Computational Intelligence and Neuroscience
Volume 2008 (2008), Article ID 276535, 12 pages
doi:10.1155/2008/276535
Research Article
Gene Tree Labeling Using Nonnegative Matrix Factorization on Biomedical Literature
1Department of Electrical Engineering and Computer Science, University of Tennessee, Knoxville, TN 37996-3450, USA
2Department of Biology, University of Memphis, Memphis, TN 38152-3150, USA
Received 23 October 2007; Accepted 4 February 2008
Academic Editor: Rafal Zdunek
Copyright © 2008 Kevin E. Heinrich et al. This is an open access article distributed under the Creative Commons Attribution License, which permits unrestricted use, distribution, and reproduction in any medium, provided the original work is properly cited.
Abstract
Identifying functional groups of genes is a challenging problem for biological applications.

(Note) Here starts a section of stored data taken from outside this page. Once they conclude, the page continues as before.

Lemma sys_untimeout_run T g r l q h arg : queued T g l q -> exists g' l', sys_untimeout h arg (at_ g r) = Ok (tt, at_ g' r) /\ aside g g' /\ queued T g' l' (cancel h arg q).
Proof.
  intros Hq. pose proof (qd_list _ _ _ _ Hq) as Hl. pose proof (tlist_size _ _ _ _ Hl (qd_nodup _ _ _ _ Hq)) as Hsz. unfold sys_untimeout. unfold bind at 1. cbn [gettm gets tmr].
  destruct (next_timeout g =? NULL) eqn:E0.
  { apply Z.eqb_eq in E0. exists g, l. apply (tlist_null _ _ _ _ Hl) in E0. subst q. done. }
  unfold bind at 1. cbn [timeo_fuel gettm gets tmr]. destruct (cancel_split h arg q) as [[Hn ->]|(q1 & e & q2 & -> & He & Hn & ->)].
  { exists g, l. split; [|by split]. eapply untimeout_walk; [done|lia|done]. }
  destruct (tlist_split _ _ _ _ _ _ Hl) as (l1 & i & l2 & d & -> & Hlen & Hi & Hd & Hde & Hl2). pose proof Hde as (_ & Eh & Ea). rewrite length_app in Hsz. cbn [length] in Hsz.
  replace (S (size (timeos g))) with (length l1 + S (size (timeos g) - length l1))%nat by lia. rewrite (untimeout_skip g r h arg l1 q1 _ _ _ i l2 (e :: q2)) by done.
  cbn [untimeout_loop]. rewrite (proj2 (Z.eqb_neq _ _) Hi), (gett_run _ _ _ _ _ Hi Hd), Eh, Ea. fold (is_call h arg e). rewrite He. pose proof (qd_nodup _ _ _ _ Hq) as Hnd.
  destruct (decide (l1 = [])) as [->|Hne].
  - destruct q1; [|done]. cbn [List.last app]. rewrite Z.eqb_refl. unfold bind at 1. cbn [modtm modify tmr rest].
    set (g1 := g <| next_timeout := to_next d |>). eexists _, l2. split; [exact (memp_free_timeo_run g1 r i d Hi Hd)|]. split; [done|].
    apply (queued_remove T g [] i l2 [] e q2 (delete i (timeos g)) (to_next d) Hq).
    + cbn. eapply tlist_frame; [done|]. intros j Hj. rewrite lookup_delete_ne; [done|]. intros ->. apply NoDup_cons in Hnd as [Hnd _]. done.
    + intros j [v Hv]. apply lookup_delete_Some in Hv as [Hij Hv]. split; [by exists v|done].
  - destruct (exists_last Hne) as (l1' & j & ->). rewrite last_last. assert (exists q1' x, q1 = q1' ++ [x] /\ length l1' = length q1') as (q1' & x & -> & Hlen').
    { destruct q1 as [|? ?] using rev_ind; [by rewrite length_app in Hlen; cbn in Hlen; lia|]. eexists _, _. split; [done|]. rewrite !length_app in Hlen. cbn in Hlen. lia. }
    rewrite <- !app_assoc in *. cbn [app] in *. destruct (tlist_split _ _ _ _ _ _ Hl) as (l1'' & j'' & l2'' & v & El & Hlen'' & Hj & Hv & Hvx & _).
    assert (l1' = l1'' /\ j :: i :: l2 = j'' :: l2'') as [<- [= <- <-]] by (apply app_inj_1; [congruence|done]). rewrite (proj2 (Z.eqb_neq _ _) Hj), (updt_run _ _ _ _ _ _ Hj Hv).
    assert (j <> i) as Hji by (intros ->; apply NoDup_app in Hnd as (_ & _ & Hnd); apply NoDup_cons in Hnd as [Hnd _]; apply Hnd; apply list_elem_of_here).
    assert (timeos (put_timeo g j (v <| to_next := to_next d |>)) !! i = Some d) as Hd2 by (cbn; by rewrite lookup_insert_ne by done).
    rewrite (memp_free_timeo_run _ _ _ _ Hi Hd2). eexists _, (l1' ++ [j] ++ l2). split; [done|]. split; [done|].
    pose proof (queued_remove T g (l1' ++ [j]) i l2 (q1' ++ [x]) e q2 (delete i (<[j := v <| to_next := to_next d |>]> (timeos g))) (next_timeout g)) as HQ. rewrite <- !app_assoc in HQ. apply HQ; [done| |].
    + eapply tlist_frame; [by eapply tlist_unlink|]. intros k Hk. rewrite lookup_delete_ne; [done|]. intros ->.
      assert (l1' ++ j :: k :: l2 ≡ₚ k :: l1' ++ j :: l2) as Hp by (change (j :: k :: l2) with ([j] ++ k :: l2); rewrite app_assoc, <- Permutation_middle, <- app_assoc; done). rewrite Hp in Hnd. apply NoDup_cons in Hnd as [Hnd _]. done.
    + intros k [w Hw]. apply lookup_delete_Some in Hw as [Hik Hw]. split; [|done]. destruct (decide (j = k)) as [->|Hjk]; [by exists v|]. rewrite lookup_insert_ne in Hw by done. by exists w.
Qed.

(** ** Rebasing, the time to the next, the clock *)

Lemma restart_loop_run r b T : forall l q p fuel g, tlist (timeos g) p l q -> NoDup l -> (length l < fuel)%nat ->
  exists m, restart_loop (R := R) fuel p (u32 b) (u32 T) (at_ g r) = Ok (tt, at_ (g <| timeos := m |>) r) /\ tlist m p l (map (move (T - b)) q) /\ forall j, j ∉ l -> m !! j = timeos g !! j.
Proof.
  induction l as [|i l IH]; intros [|x q] p [|fuel] g Hl Hnd Hf; cbn [length] in Hf; try done; try lia; cbn [restart_loop].
  - cbn in Hl. subst p. rewrite Z.eqb_refl. exists (timeos g). split; [by destruct g|done].
  - destruct Hl as (-> & Hi & d & Hd & (Et & Eh & Ea) & Hl). apply NoDup_cons in Hnd as [Hil Hnd]. rewrite (proj2 (Z.eqb_neq _ _) Hi), (updt_run _ _ _ _ _ _ Hi Hd), (gett_run _ _ _ _ _ Hi (put_timeo_get _ _ _)).
    cbn [to_next]. rewrite Et, u32_shift. set (d' := d <| to_time := u32 (deadline x - b + T) |>). change (to_next d') with (to_next d).
    destruct (IH q (to_next d) fuel (put_timeo g i d')) as (m & E & Hm & Hout); [|done|lia|].
    { eapply tlist_frame; [exact Hl|]. intros j Hj. cbn. rewrite lookup_insert_ne; [done|]. by intros <-. }
    rewrite E. exists m. split; [by destruct g|]. split.
    + split; [done|]. split; [done|]. exists d'. rewrite Hout by done. split; [apply put_timeo_get|]. split; [|exact Hm]. split; [|done]. cbn. f_equal. lia.
    + intros j [Hji Hj]%not_elem_of_cons. rewrite Hout by done. cbn. by rewrite lookup_insert_ne.
Qed.
Lemma sys_restart_timeouts_run T g r l q : queued T g l q -> (forall e f, e ∈ q -> f ∈ q -> deadline e - deadline f < horizon) ->
  exists g', sys_restart_timeouts (at_ g r) = Ok (tt, at_ g' r) /\ aside g g' /\ queued T g' l (rebase T q).
Proof.
  intros Hq Hsp. pose proof (qd_list _ _ _ _ Hq) as Hl. unfold sys_restart_timeouts. unfold bind at 1. cbn [gettm gets tmr]. destruct q as [|x q].
  { rewrite (proj2 (tlist_null _ _ _ _ Hl) eq_refl), Z.eqb_refl. exists g. done. }
  destruct l as [|i l]; [done|]. pose proof Hl as (E0 & Hi & d & Hd & (Et & _) & _). rewrite E0, (proj2 (Z.eqb_neq _ _) Hi). unfold bind at 1. cbn [sys_now gettm gets tmr].
  rewrite (gett_run _ _ _ _ _ Hi Hd), Et, (qd_now _ _ _ _ Hq). unfold bind at 1. cbn [timeo_fuel gettm gets tmr]. rewrite E0 in Hl.
  pose proof (tlist_size _ _ _ _ Hl (qd_nodup _ _ _ _ Hq)) as Hsz. destruct (restart_loop_run r (deadline x) T (i :: l) (x :: q) i (S (size (timeos g))) g Hl (qd_nodup _ _ _ _ Hq)) as (m & E & Hm & Hout); [lia|].
  rewrite E. exists (g <| timeos := m |>). split; [done|]. split; [done|]. destruct Hq as [_ Hnd Hk Hf Hleft Hnow Hs Hn]. unfold rebase. split; cbn [timeos next_timeout timeo_left val next_timeo]; try done.
  - change (next_timeout (g <| timeos := m |>)) with (next_timeout g). by rewrite E0.
  - intros j [v Hv]. destruct (decide (j ∈ i :: l)) as [Hj|Hj]; [done|]. apply Hk. rewrite <- Hout by done. by exists v.
  - rewrite length_map. done.
  - by apply move_sorted.
  - apply Forall_map, Forall_forall. intros e He. unfold near. cbn. pose proof (Hsp e x He (list_elem_of_here _ _)). inversion Hs as [|? ? _ Hx]; subst.
    apply elem_of_cons in He as [->|He]; [unfold horizon in *; lia|]. rewrite Forall_forall in Hx. specialize (Hx e He). unfold no_later in Hx. unfold horizon in *. lia.
Qed.
Lemma sys_timeouts_sleeptime_run T g r l q : queued T g l q -> sys_timeouts_sleeptime (at_ g r) = Ok (sleep T q, at_ g r).
Proof.
  intros Hq. pose proof (qd_list _ _ _ _ Hq) as Hl. unfold sys_timeouts_sleeptime. unfold bind at 1. cbn [gettm gets tmr]. destruct q as [|x q].
  { by rewrite (proj2 (tlist_null _ _ _ _ Hl) eq_refl), Z.eqb_refl. }
  destruct l as [|i l]; [done|]. pose proof Hl as (E0 & Hi & d & Hd & (Et & _) & _). rewrite E0, (proj2 (Z.eqb_neq _ _) Hi). unfold bind at 1. cbn [sys_now gettm gets tmr].
  rewrite (gett_run _ _ _ _ _ Hi Hd), Et, (qd_now _ _ _ _ Hq). pose proof (qd_near _ _ _ _ Hq) as Hn. apply Forall_cons in Hn as [Hn _]. unfold near, horizon in Hn.
  rewrite time_less_than by lia. unfold sleep. destruct (deadline x <? T) eqn:E; [apply Z.ltb_lt in E|apply Z.ltb_ge in E]; [by rewrite Z.max_l by lia|].
  rewrite Z.max_r by lia. assert (u32 (u32 (deadline x) - u32 T) = deadline x - T) as ->; [|done]. unfold u32. rewrite <- Zminus_mod, Z.mod_small; lia.
Qed.
Lemma sys_now_inc_run T g r l q k : queued T g l q -> 0 <= k -> (forall e, e ∈ q -> T + k - horizon < deadline e) ->
  exists g', sys_now_inc k (at_ g r) = Ok (tt, at_ g' r) /\ aside g g' /\ queued (T + k) g' l q.
Proof.
  intros [Hl Hnd Hkk Hf Hleft Hnow Hs Hn] Hk He. eexists. split; [done|]. split; [done|]. split; cbn; try done.
  - rewrite Hnow. unfold u32. by rewrite Zplus_mod_idemp_l.
  - apply Forall_forall. intros e Hin. specialize (He e Hin). rewrite Forall_forall in Hn. specialize (Hn e Hin). unfold near in *. lia.
Qed.
End Queue.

Text mining approaches can be used to build hierarchical clusters or trees from the information in the biological literature. In particular, the nonnegative matrix factorization (NMF) is examined as one approach to label hierarchical trees. A generic labeling algorithm as well as an evaluation technique is proposed, and the effects of different NMF parameters with regard to convergence and labeling accuracy are discussed. The primary goals of this study are to provide a qualitative assessment of the NMF and its various parameters and initialization, to provide an automated way to classify biomedical data, and to provide a method for evaluating labeled data assuming a static input tree. As a byproduct, a method for generating gold standard trees is proposed.